Saturday, December 6, 2025

 


Flashes in the Internet Sky: A Retrospective at 200 Posts

Marking 200 posts, I reflect on writing, mortality, retirement, and the quiet joy of inquiry in a world overflowing with words.


We write to taste life twice, in the moment and in retrospect — Anaïs Nin

Arun Kumar

Summary: A contemplative reflection marking 200 posts, this essay explores writing as a practice of presence, adaptation, and inquiry. From evolution and mortality to retirement and pickleball, it traces a journey of thought shaped by time affluence, existential curiosity to keep asking deeper questions.

My first post on Medium was published on August 1, 2021, titled I have something to say, would you be interested?” It emerged from a quiet contemplation: in an age of the internet and practically infinite content, how does one’s voice find its place?

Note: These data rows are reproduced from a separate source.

Lemma length_b2a_base64 (n : nat) :
  forall data,
    (length data <= n)%nat ->
    length (b2a_base64 data) = (4 * ((length data + 2) / 3))%nat.
Proof.
  induction n as [|n IH]; intros data Hlen.
  - destruct data; [reflexivity | simpl in Hlen; lia].
  - destruct data as [|b0 [|b1 [|b2 rest]]]; try reflexivity.
    cbn [b2a_base64 length]. rewrite IH by (simpl in Hlen; lia).
    replace (S (S (S (length rest))) + 2)%nat with (1 * 3 + (length rest + 2))%nat by lia.
    rewrite Nat.div_add_l by lia. lia.
Qed.

(** X8: the base64 text of [n] bytes has four characters for every three
    bytes, the last group being padded: [4 * ceil (n / 3)] characters, always
    a multiple of four. *)
Theorem payload_length (data : list byte) :
  String.length (decode_utf8 (b64encode data)) =
  (4 * ((length data + 2) / 3))%nat.
Proof.
  unfold decode_utf8, b64encode.
  rewrite length_string_of_list_byte. now apply (length_b2a_base64 (length data)).
Qed.

End Base64_text.

(** ** The printed lines, character by character *)

Section Printed_texts.

Context `{Interpreter} `{Libraries}.

Import ImageProcessor.

Lemma error_text_layout (message : string) :
  dumps None (error_response message) =
  "{" +:+ quoted "error" +:+ ": " +:+ encode_basestring_ascii message
  +:+ ", " +:+ quoted "status" +:+ ": " +:+ quoted "error" +:+ "}".
Proof. normalize_text. Qed.

Lemma success_text_layout (image_url img_str : string) (width height : Z) :
  dumps None (success_response image_url img_str width height) =
  "{" +:+ quoted "original_url" +:+ ": "
  +:+ encode_basestring_ascii image_url +:+ ", "
  +:+ quoted "processed_image" +:+ ": "
  +:+ encode_basestring_ascii img_str +:+ ", "
  +:+ quoted "transformations" +:+ ": ["
  +:+ quoted "resize" +:+ ", " +:+ quoted "grayscale" +:+ ", "
  +:+ quoted "blur" +:+ "], "
  +:+ quoted "dimensions" +:+ ": {"
  +:+ quoted "width" +:+ ": " +:+ pretty width +:+ ", "
  +:+ quoted "height" +:+ ": " +:+ pretty height +:+ "}, "
  +:+ quoted "status" +:+ ": " +:+ quoted "success" +:+ "}".
Proof. normalize_text. Qed.

Lemma greeter_text_layout (message version platform : string) :
  dumps (Some 2%nat)
    (JDict [("message", JStr message);
            ("timestamp", JStr "2023-01-16T12:34:56Z");
            ("environment",
              JDict [("python_version", JStr version);
                     ("platform", JStr platform)])]) =
  "{" +:+ str1 newline
  +:+ "  " +:+ quoted "message" +:+ ": "
  +:+ encode_basestring_ascii message +:+ "," +:+ str1 newline
  +:+ "  " +:+ quoted "timestamp" +:+ ": "
  +:+ quoted "2023-01-16T12:34:56Z" +:+ "," +:+ str1 newline
  +:+ "  " +:+ quoted "environment" +:+ ": {" +:+ str1 newline
  +:+ "    " +:+ quoted "python_version" +:+ ": "
  +:+ encode_basestring_ascii version +:+ "," +:+ str1 newline
  +:+ "    " +:+ quoted "platform" +:+ ": "
  +:+ encode_basestring_ascii platform +:+ str1 newline
  +:+ "  }" +:+ str1 newline +:+ "}".
Proof. normalize_text. Qed.

Lemma error_text_printable (message : string) :
  all_chars printable (dumps None (error_response message)) = true.
Proof.
  rewrite error_text_layout, !all_chars_app, encode_basestring_ascii_printable.
  reflexivity.
Qed.

Lemma success_text_printable (image_url img_str : string) (width height : Z) :
  all_chars printable
    (dumps None (success_response image_url img_str width height)) = true.
Proof.
  rewrite success_text_layout, !all_chars_app,
    !encode_basestring_ascii_printable, !pretty_Z_printable.
  reflexivity.
Qed.

(** X9: whatever the environment, the address, the libraries and the text
    of an exception, every line the Image Processor prints is made of
    printable ASCII characters only: no line break, no control character and
    no character above the tilde reaches standard output unescaped. *)
Theorem output_is_printable_ascii (env : gmap string string) :
  forallb (all_chars printable) (proc_stdout (run_script (main env))) = true.
Proof.
  destruct (main_outcome env) as [(literal & Ep)|[(message & made & Ep)|Hs]].
  - now rewrite Ep.
  - rewrite Ep. cbn [proc_stdout forallb]. now rewrite error_text_printable.
  - destruct Hs as (width & height & jpeg & _ & _ & _ & Ep).
    rewrite Ep. cbn [proc_stdout forallb]. now rewrite success_text_printable.
Qed.
Lemma elem_of_plan_kwargs u details_map meal_structure kw :
  kw ∈ plan_kwargs u details_map meal_structure
  ↔ ∃ day meals (i : nat) meal_stub meal_details,
      (day, meals) ∈ meal_structure ∧ meals !! i = Some meal_stub
      ∧ details_map !! stub_id meal_stub = Some meal_details
      ∧ kw = generated_meal u day i meal_details.
Proof.
  unfold plan_kwargs. rewrite list_elem_of_bind. split.
  - intros ([day meals] & Hkw & Hday). apply list_elem_of_bind in Hkw.
    destruct Hkw as ([i meal_stub] & Hkw & Hi). apply elem_of_enumerate in Hi.
    destruct (details_map !! stub_id meal_stub) as [meal_details|] eqn:Hd.
    + apply list_elem_of_singleton in Hkw. by exists day, meals, i, meal_stub, meal_details.
    + by apply elem_of_nil in Hkw.
  - intros (day & meals & i & meal_stub & meal_details & Hday & Hi & Hd & ->).
    exists (day, meals). split; [|done]. apply list_elem_of_bind.
    exists (i, meal_stub). split; [|by apply elem_of_enumerate].
    rewrite Hd. by apply list_elem_of_singleton.
Qed.

(** The dict comprehension keeps, for each id, the last recipe carrying it. *)
Lemma details_map_of_lookup recipes_details k :
  details_map_of recipes_details !! k
  = last (filter (λ recipe, info_id recipe = k) recipes_details).
Proof.
  unfold details_map_of.
  assert (∀ m : gmap Z recipe_info,
            foldl (λ m recipe, <[info_id recipe := recipe]> m) m recipes_details !! k
            = match last (filter (λ recipe, info_id recipe = k) recipes_details) with
              | Some d => Some d
              | None => m !! k
              end) as H.
  { induction recipes_details as [|r l IH]; intros m; simpl; [done|].
    rewrite IH. rewrite filter_cons. case_decide as Hk.
    - rewrite last_cons. destruct (last _); [done|]. subst k. by rewrite lookup_insert_eq.
    - destruct (last _); [done|]. by rewrite lookup_insert_ne. }
  rewrite H. destruct (last _); [done | apply lookup_empty].
Qed.

Lemma details_map_of_Some recipes_details k meal_details :
  details_map_of recipes_details !! k = Some meal_details →
  meal_details ∈ recipes_details ∧ info_id meal_details = k.
Proof.
  rewrite details_map_of_lookup. intros H%last_Some_elem_of.
  by apply list_elem_of_filter in H as [? ?].
Qed.

Lemma details_map_of_None recipes_details k :
  details_map_of recipes_details !! k = None
  ↔ ∀ recipe, recipe ∈ recipes_details → info_id recipe ≠ k.
Proof.
  rewrite details_map_of_lookup, last_None. split.
  - intros H recipe Hin Hk.
    assert (recipe ∈ filter (λ recipe, info_id recipe = k) recipes_details) as Hf
      by by apply list_elem_of_filter.
    rewrite H in Hf. by apply elem_of_nil in Hf.
  - intros H. destruct (filter _ _) as [|r l] eqn:Hf; [done|].
    assert (r ∈ filter (λ recipe, info_id recipe = k) recipes_details) as Hr
      by (rewrite Hf; left).
    apply list_elem_of_filter in Hr as [? ?]. naive_solver.
Qed.

(** ** The ordered dict *)

Section dict_facts.
Context {K V : Type} `{EqDecision K}.
Implicit Types (d : list (K * V)) (k : K).

Lemma update_ext k (f g : V → V) d :
  (∀ v, f v = g v) → Py.update k f d = Py.update k g d.
Proof.
  intros Hfg. induction d as [|[k' v'] d IH]; simpl; [done|].
  case_decide; by rewrite ?Hfg, ?IH.
Qed.

Lemma update_update k (f g : V → V) d :
  Py.update k f (Py.update k g d) = Py.update k (λ v, f (g v)) d.
Proof.
  induction d as [|[k' v'] d IH]; simpl; [done|].
  destruct (decide (k = k')) as [Hk|Hk]; simpl.
  - by rewrite decide_True.
  - by rewrite decide_False, IH.
Qed.

Lemma update_id k (f : V → V) d : (∀ v, f v = v) → Py.update k f d = d.
Proof.
  intros Hf. induction d as [|[k' v'] d IH]; simpl; [done|].
  case_decide; by rewrite ?Hf, ?IH.
Qed.

Lemma update_fst k (f : V → V) d : (Py.update k f d).*1 = d.*1.
Proof.
  induction d as [|[k' v'] d IH]; simpl; [done|].
  case_decide; csimpl; [done | by f_equal].
Qed.

Lemma setitem_fresh k v d : k ∉ d.*1 → Py.setitem k v d = d ++ [(k, v)].
Proof.
  induction d as [|[k' v'] d IH]; simpl; [done|].
  rewrite not_elem_of_cons. intros [Hne Hk].
  case_decide; [done|]. by rewrite IH.
Qed.

Lemma update_fresh_last k (f : V → V) v d :
  k ∉ d.*1 → Py.update k f (d ++ [(k, v)]) = d ++ [(k, f v)].
Proof.
  induction d as [|[k' v'] d IH]; simpl.
  - intros _. by rewrite decide_True.
  - rewrite not_elem_of_cons. intros [Hne Hk].
    case_decide; [done|]. by rewrite IH.
Qed.

Lemma update_absent k (f : V → V) d : k ∉ d.*1 → Py.update k f d = d.
Proof.
  induction d as [|[k' v'] d IH]; simpl; [done|].
  rewrite not_elem_of_cons. intros [Hne Hk].
  case_decide; [done|]. by rewrite IH.
Qed.

Lemma get_Some_elem_of k v d : Py.get k d = Some v → (k, v) ∈ d.
Proof.
  induction d as [|[k' v'] d IH]; simpl; [done|].
  case_decide as Hk.
  - intros [= ->]. subst. left.
  - intros ?. right. auto.
Qed.

Lemma get_None k d : Py.get k d = None ↔ k ∉ d.*1.
Proof.
  induction d as [|[k' v'] d IH]; simpl.
  - split; [intros _; apply not_elem_of_nil | done].
  - rewrite not_elem_of_cons. case_decide as Hk.
    + split; [done | by intros [? _]].
    + rewrite IH. split; [by intros ? | by intros [_ ?]].
Qed.

Lemma has_key_elem_of k d : Py.has_key k d = true ↔ k ∈ d.*1.
Proof.
  unfold Py.has_key. rewrite bool_decide_eq_true.
  destruct (Py.get k d) eqn:Hg.
  - split; [intros _ | by eauto].
    destruct (decide (k ∈ d.*1)) as [|Hn]; [done|]. apply get_None in Hn. congruence.
  - apply get_None in Hg. split; [by intros [? ?] | done].
Qed.

Lemma dict_of_NoDup (pairs : list (K * V)) :
  NoDup pairs.*1 → Py.dict_of pairs = pairs.
Proof.
  unfold Py.dict_of.
  assert (∀ d, NoDup (d.*1 ++ pairs.*1) →
               foldl (λ d kv, Py.setitem kv.1 kv.2 d) d pairs = d ++ pairs) as H'.
  { induction pairs as [|[k v] pairs IH]; intros d Hnd; simpl.
    - by rewrite app_nil_r.
    - simpl in Hnd. rewrite setitem_fresh.
      + rewrite IH; [by rewrite <- app_assoc|].
        rewrite fmap_app. simpl. by rewrite <- app_assoc.
      + apply NoDup_app in Hnd as (_ & Hd & _). intros Hk. apply (Hd k Hk). left. }
  intros Hnd. by apply (H' []).
Qed.
End dict_facts.
(** X11: after a pass, the local state of every battery-capable descriptor of
    the batch has in its [batteryLevel] slot the battery level of the
    handle registered under the descriptor's key. *)
Theorem discoverDevices_seeds_batteryLevel duration c w :
  client w = Some c →
  ∃ w',
    discoverDevices duration w = (Return tt, w')
    ∧ ∀ batch device,
        last (devicesChanged w') = Some batch → device ∈ batch →
        ScryptedInterface.Battery ∈ interfaces device →
        ∃ l rd',
          devices w' !! nativeId device = Some l ∧ heap w' !! l = Some rd'
          ∧ localState w' (nativeId device) "batteryLevel" = Some (rd_batteryLevel rd').
Proof.
  intros Hc.
  destruct (discoverDevices_wiring duration c w Hc) as (w1 & w2 & Hw1 & Hlive & E & Ed).
  destruct (wireAll_frame _ w1 Hlive) as (w2' & E' & F).
  rewrite E in E'. injection E' as <-.
  destruct F as (_ & F2 & _ & _ & _ & F6 & _).
  destruct (wireAll_rewired _ _ _ Hlive E) as [Hh _].
  eexists. split; [exact Ed|]. simpl.
  intros batch d. rewrite F6, Hw1. simpl. rewrite last_snoc. intros [= <-] Hd Hb.
  destruct (Hlive d Hd) as (l & Hl & [rd Hrd]).
  destruct (Hh l rd Hrd) as (rd' & Hrd' & (_ & _ & HB & _)).
  exists l, rd'. rewrite F2. split_and!; try done.
  rewrite HB. by eapply (wireAll_battery _ _ _ _ _ _ Hlive E Hd Hb Hl Hrd).
Qed.

End PassProperties.

(** ** The registry between passes *)

Section RegistryProperties.

Context {RW : Type}.
Implicit Types (w : World (RW:=RW)) (rd : ScryptedDevice (RW:=RW)).

(** X12: [releaseDevice] forgets the key, whatever its first argument: a
    [getDevice] for it then fails as unknown, every other key answers as
    before, the handle itself (listeners, stream entry point) and the
    host's notifications are not touched, and releasing a key that is not
    registered changes nothing. *)
Theorem releaseDevice_getDevice (id nativeId : string) w :
  ∃ w',
    releaseDevice id nativeId w = (Return tt, w')
    ∧ getDevice nativeId w' = (Throw (UnknownDevice nativeId), w')
    ∧ (∀ k, k ≠ nativeId → (getDevice k w').1 = (getDevice k w).1)
    ∧ heap w' = heap w
    ∧ devicesChanged w' = devicesChanged w
    ∧ (devices w !! nativeId = None → w' = w).
Proof.
  eexists. split; [done|]. unfold getDevice. simpl. split_and!; try done.
  - by rewrite lookup_delete_eq.
  - intros k Hk. rewrite lookup_delete_ne by done. by destruct (devices w !! k).
  - intros H. destruct w. unfold set_devices. simpl in *. f_equal. by apply delete_id.
Qed.
Definition set_check_sum (v : Z) (r : RawRouteData) : RawRouteData :=
  {| unpacked_path_segments := unpacked_path_segments r;
     unpacked_alternative := unpacked_alternative r;
     segment_end_coordinates := segment_end_coordinates r;
     raw_via_node_coordinates := raw_via_node_coordinates r;
     check_sum := convert unsigned v;
     shortest_path_length := shortest_path_length r;
     alternative_path_length := alternative_path_length r;
     source_traversed_in_reverse := source_traversed_in_reverse r;
     target_traversed_in_reverse := target_traversed_in_reverse r;
     alt_source_traversed_in_reverse := alt_source_traversed_in_reverse r;
     alt_target_traversed_in_reverse := alt_target_traversed_in_reverse r |}.

Definition set_shortest_path_length (v : Z)
    (r : RawRouteData) : RawRouteData :=
  {| unpacked_path_segments := unpacked_path_segments r;
     unpacked_alternative := unpacked_alternative r;
     segment_end_coordinates := segment_end_coordinates r;
     raw_via_node_coordinates := raw_via_node_coordinates r;
     check_sum := check_sum r;
     shortest_path_length := convert int v;
     alternative_path_length := alternative_path_length r;
     source_traversed_in_reverse := source_traversed_in_reverse r;
     target_traversed_in_reverse := target_traversed_in_reverse r;
     alt_source_traversed_in_reverse := alt_source_traversed_in_reverse r;
     alt_target_traversed_in_reverse := alt_target_traversed_in_reverse r |}.

Definition set_alternative_path_length (v : Z)
    (r : RawRouteData) : RawRouteData :=
  {| unpacked_path_segments := unpacked_path_segments r;
     unpacked_alternative := unpacked_alternative r;
     segment_end_coordinates := segment_end_coordinates r;
     raw_via_node_coordinates := raw_via_node_coordinates r;
     check_sum := check_sum r;
     shortest_path_length := shortest_path_length r;
     alternative_path_length := convert int v;
     source_traversed_in_reverse := source_traversed_in_reverse r;
     target_traversed_in_reverse := target_traversed_in_reverse r;
     alt_source_traversed_in_reverse := alt_source_traversed_in_reverse r;
     alt_target_traversed_in_reverse := alt_target_traversed_in_reverse r |}.

Definition set_source_traversed_in_reverse (v : bool)
    (r : RawRouteData) : RawRouteData :=
  {| unpacked_path_segments := unpacked_path_segments r;
     unpacked_alternative := unpacked_alternative r;
     segment_end_coordinates := segment_end_coordinates r;
     raw_via_node_coordinates := raw_via_node_coordinates r;
     check_sum := check_sum r;
     shortest_path_length := shortest_path_length r;
     alternative_path_length := alternative_path_length r;
     source_traversed_in_reverse := v;
     target_traversed_in_reverse := target_traversed_in_reverse r;
     alt_source_traversed_in_reverse := alt_source_traversed_in_reverse r;
     alt_target_traversed_in_reverse := alt_target_traversed_in_reverse r |}.

Definition set_target_traversed_in_reverse (v : bool)
    (r : RawRouteData) : RawRouteData :=
  {| unpacked_path_segments := unpacked_path_segments r;
     unpacked_alternative := unpacked_alternative r;
     segment_end_coordinates := segment_end_coordinates r;
     raw_via_node_coordinates := raw_via_node_coordinates r;
     check_sum := check_sum r;
     shortest_path_length := shortest_path_length r;
     alternative_path_length := alternative_path_length r;
     source_traversed_in_reverse := source_traversed_in_reverse r;
     target_traversed_in_reverse := v;
     alt_source_traversed_in_reverse := alt_source_traversed_in_reverse r;
     alt_target_traversed_in_reverse := alt_target_traversed_in_reverse r |}.

Definition set_alt_source_traversed_in_reverse (v : bool)
    (r : RawRouteData) : RawRouteData :=
  {| unpacked_path_segments := unpacked_path_segments r;
     unpacked_alternative := unpacked_alternative r;
     segment_end_coordinates := segment_end_coordinates r;
     raw_via_node_coordinates := raw_via_node_coordinates r;
     check_sum := check_sum r;
     shortest_path_length := shortest_path_length r;
     alternative_path_length := alternative_path_length r;
     source_traversed_in_reverse := source_traversed_in_reverse r;
     target_traversed_in_reverse := target_traversed_in_reverse r;
     alt_source_traversed_in_reverse := v;
     alt_target_traversed_in_reverse := alt_target_traversed_in_reverse r |}.

Definition set_alt_target_traversed_in_reverse (v : bool)
    (r : RawRouteData) : RawRouteData :=
  {| unpacked_path_segments := unpacked_path_segments r;
     unpacked_alternative := unpacked_alternative r;
     segment_end_coordinates := segment_end_coordinates r;
     raw_via_node_coordinates := raw_via_node_coordinates r;
     check_sum := check_sum r;
     shortest_path_length := shortest_path_length r;
     alternative_path_length := alternative_path_length r;
     source_traversed_in_reverse := source_traversed_in_reverse r;
     target_traversed_in_reverse := target_traversed_in_reverse r;
     alt_source_traversed_in_reverse := alt_source_traversed_in_reverse r;
     alt_target_traversed_in_reverse := v |}.

(** [std::vector<T>::vector()]: the empty vector. *)
Definition vector_ctor {T : Type} : list T := [].

(** [RawRouteData::RawRouteData()].  [raw] is the indeterminate content
    of the storage the object is built in.  Members are initialised in
    declaration order: the four vectors, which the member-initialiser
    list does not name, by their own default constructor, then the seven
    scalars from the list. *)
Definition RawRouteData_ctor (raw : RawRouteData) : RawRouteData :=
  raw |> set_unpacked_path_segments vector_ctor
      |> set_unpacked_alternative vector_ctor
      |> set_segment_end_coordinates vector_ctor
      |> set_raw_via_node_coordinates vector_ctor
      |> set_check_sum (numeric_limits_max unsigned)
      |> set_shortest_path_length (numeric_limits_max int)
      |> set_alternative_path_length (numeric_limits_max int)
      |> set_source_traversed_in_reverse false
      |> set_target_traversed_in_reverse false
      |> set_alt_source_traversed_in_reverse false
      |> set_alt_target_traversed_in_reverse false.

(** *** Population by the caller

    The struct has no member function besides its constructor: a caller
    populates it by assigning to its members, [r.f = v]. *)
Inductive Assignment : Type :=
| assign_unpacked_path_segments (v : list (list PathData))
| assign_unpacked_alternative (v : list PathData)
| assign_segment_end_coordinates (v : list PhantomNodes)
| assign_raw_via_node_coordinates (v : list FixedPointCoordinate)
| assign_check_sum (v : Z)
| assign_shortest_path_length (v : Z)
| assign_alternative_path_length (v : Z)
| assign_source_traversed_in_reverse (v : bool)
| assign_target_traversed_in_reverse (v : bool)
| assign_alt_source_traversed_in_reverse (v : bool)
| assign_alt_target_traversed_in_reverse (v : bool).
(** * gspay-go-sdk: signer, sanitizer, callback allow-list and client options

    A shallow embedding of the Go sources

      - [src/internal/signature/signature.go]: [GenerateWithDigest],
        [Generate], [Verify];
      - [src/internal/sanitize/sanitize.go]: [Endpoint], in its
        position-based revision and in the revision that scans the path;
      - [src/client/option.go]: the options, [parseIPWhitelist] and
        [IsIPWhitelisted];
      - package [client]: the [Client] structure and [New], and
        [VerifyCallbackIP];

    together with the functions of the Go standard library that these
    call ([crypto/subtle], [crypto/md5], [encoding/hex], [strings],
    [net], [net/netip]), modelled after their Go implementation.

    Conventions.  A Go [string] is a sequence of bytes and is modelled
    by [string] (a list of 8-bit [ascii]).  A Go [byte] is a [Z] in
    [0, 256); [uint32] arithmetic is [Z] arithmetic reduced modulo
    [2^32].  A Go function returning [(v, err)] returns an [option]. *)

From Stdlib Require Import ZArith List String Ascii Bool Lia Arith.
Import ListNotations.

Local Open Scope string_scope.
Local Open Scope list_scope.
Local Open Scope Z_scope.

(* ================================================================== *)
(** * Part I.  The program                                            *)
(* ================================================================== *)

(** ** Go values *)

Module Go.

(** [[]byte(s)]: the bytes of a string. *)
Definition byte_of_ascii (a : ascii) : Z := Z.of_N (N_of_ascii a).

Definition bytes (s : string) : list Z :=
  map byte_of_ascii (list_ascii_of_string s).

(** [s[i]], with a default where Go would panic (never reached by the
    code below, which guards every index by a length test). *)
Definition index (l : list Z) (i : nat) : Z := nth i l 0.

Definition is_byte (b : Z) : Prop := 0 <= b < 256.

Definition uint32 (x : Z) : Z := x mod 2 ^ 32.

Definition uint8 (x : Z) : Z := x mod 2 ^ 8.

End Go.

(** ** crypto/subtle *)

Module Subtle.

(** [func ConstantTimeByteEq(x, y uint8) int {
       return int((uint32(x^y) - 1) >> 31) }] *)
Definition ConstantTimeByteEq (x y : Z) : Z :=
  Z.shiftr (Go.uint32 (Go.uint32 (Z.lxor x y) - 1)) 31.

(** The loop body [v |= x[i] ^ y[i]]. *)
Definition step (x y : list Z) (v : Z) (i : nat) : Z :=
  Z.lor v (Z.lxor (Go.index x i) (Go.index y i)).

(** [func ConstantTimeCompare(x, y []byte) int {
       if len(x) != len(y) { return 0 }
       var v byte
       for i := 0; i < len(x); i++ { v |= x[i] ^ y[i] }
       return ConstantTimeByteEq(v, 0) }] *)
Definition ConstantTimeCompare (x y : list Z) : Z :=
  if negb (Nat.eqb (List.length x) (List.length y)) then 0
  else
    let v := fold_left (step x y) (seq 0 (List.length x)) 0 in
    ConstantTimeByteEq v 0.

(** *** The same function, instrumented

    To speak about what the comparison looks at, the loop is run in a
    small logging monad that records every slice access. *)

Inductive access : Type :=
| ReadX (i : nat)
| ReadY (i : nat).

Definition Logged (A : Type) : Type := (A * list access)%type.

Definition ret {A} (a : A) : Logged A := (a, []).

Definition bind {A B} (m : Logged A) (k : A -> Logged B) : Logged B :=
  let (a, l1) := m in
  let (b, l2) := k a in
  (b, l1 ++ l2).

Definition readX (x : list Z) (i : nat) : Logged Z :=
  (Go.index x i, [ReadX i]).

Definition readY (y : list Z) (i : nat) : Logged Z :=
  (Go.index y i, [ReadY i]).

Definition stepL (x y : list Z) (v : Z) (i : nat) : Logged Z :=
  bind (readX x i) (fun a =>
  bind (readY y i) (fun b =>
  ret (Z.lor v (Z.lxor a b)))).

Fixpoint forL (body : Z -> nat -> Logged Z) (idx : list nat) (v : Z)
  : Logged Z :=
  match idx with
  | [] => ret v
  | i :: rest => bind (body v i) (fun v' => forL body rest v')
  end.

Definition ConstantTimeCompareL (x y : list Z) : Logged Z :=
  if negb (Nat.eqb (List.length x) (List.length y)) then ret 0
  else
    bind (forL (stepL x y) (seq 0 (List.length x)) 0) (fun v =>
    ret (ConstantTimeByteEq v 0)).

End Subtle.

(** ** encoding/hex *)

Module Hex.

(** [const hextable = "0123456789abcdef"] *)
Definition hextable : string := "0123456789abcdef".

Definition hexdigit (n : Z) : ascii :=
  match String.get (Z.to_nat n) hextable with
  | Some c => c
  | None => "0"%char
  end.

(** [func Encode(dst, src []byte) int]:
    [dst[j] = hextable[v>>4]; dst[j+1] = hextable[v&0x0f]]. *)
Fixpoint EncodeToString (src : list Z) : string :=
  match src with
  | [] => EmptyString
  | v :: rest =>
      String (hexdigit (Z.shiftr v 4))
        (String (hexdigit (Z.land v 15)) (EncodeToString rest))
  end.

End Hex.

(** ** crypto/md5

    [md5.Sum] as the standard library computes it (RFC 1321): the message
    is padded with [0x80], zeros up to 56 modulo 64 and the bit length as
    a little-endian 64-bit integer, and absorbed in 64-byte blocks by
    four rounds of sixteen steps over a state of four [uint32] words. *)

Module MD5.

(** [const Size = 16], [const BlockSize = 64] *)
Definition Size : nat := 16.
Definition BlockSize : nat := 64.

Definition init0 : Z := 0x67452301.
Definition init1 : Z := 0xefcdab89.
Definition init2 : Z := 0x98badcfe.
Definition init3 : Z := 0x10325476.

(** The additive constants [floor (2^32 * |sin (i + 1)|)]. *)
Definition K : list Z :=
  [ 0xd76aa478; 0xe8c7b756; 0x242070db; 0xc1bdceee;
    0xf57c0faf; 0x4787c62a; 0xa8304613; 0xfd469501;
    0x698098d8; 0x8b44f7af; 0xffff5bb1; 0x895cd7be;
    0x6b901122; 0xfd987193; 0xa679438e; 0x49b40821;
    0xf61e2562; 0xc040b340; 0x265e5a51; 0xe9b6c7aa;
    0xd62f105d; 0x02441453; 0xd8a1e681; 0xe7d3fbc8;
    0x21e1cde6; 0xc33707d6; 0xf4d50d87; 0x455a14ed;
    0xa9e3e905; 0xfcefa3f8; 0x676f02d9; 0x8d2a4c8a;
    0xfffa3942; 0x8771f681; 0x6d9d6122; 0xfde5380c;
    0xa4beea44; 0x4bdecfa9; 0xf6bb4b60; 0xbebfbc70;
    0x289b7ec6; 0xeaa127fa; 0xd4ef3085; 0x04881d05;
    0xd9d4d039; 0xe6db99e5; 0x1fa27cf8; 0xc4ac5665;
    0xf4292244; 0x432aff97; 0xab9423a7; 0xfc93a039;
    0x655b59c3; 0x8f0ccc92; 0xffeff47d; 0x85845dd1;
    0x6fa87e4f; 0xfe2ce6e0; 0xa3014314; 0x4e0811a1;
    0xf7537e82; 0xbd3af235; 0x2ad7d2bb; 0xeb86d391 ].

(** The per-step left-rotation amounts. *)
Definition S : list Z :=
  [ 7; 12; 17; 22; 7; 12; 17; 22; 7; 12; 17; 22; 7; 12; 17; 22;
    5;  9; 14; 20; 5;  9; 14; 20; 5;  9; 14; 20; 5;  9; 14; 20;
    4; 11; 16; 23; 4; 11; 16; 23; 4; 11; 16; 23; 4; 11; 16; 23;
    6; 10; 15; 21; 6; 10; 15; 21; 6; 10; 15; 21; 6; 10; 15; 21 ].

(** [bits.RotateLeft32] *)
Definition RotateLeft32 (x n : Z) : Z :=
  Go.uint32 (Z.lor (Z.shiftl x n) (Z.shiftr x (32 - n))).

(** [^x] on a [uint32] *)
Definition not32 (x : Z) : Z := Z.lxor x 0xffffffff.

The web’s explosive growth has created a vast, ever-expanding universe of words — so wide that being found within it feels like a cosmically improbable event.

In that post, I questioned whether originality was still a prerequisite for resonance. Must every idea be new to matter? Or can recycled concepts, reframed, still strike a chord? I suggested that a blog post, like a supernova, does not need to be groundbreaking to illuminate. Its value lies in the moment it “flashes” into someone’s field of view — when its words, however familiar, feel freshly lit against the backdrop of their attention.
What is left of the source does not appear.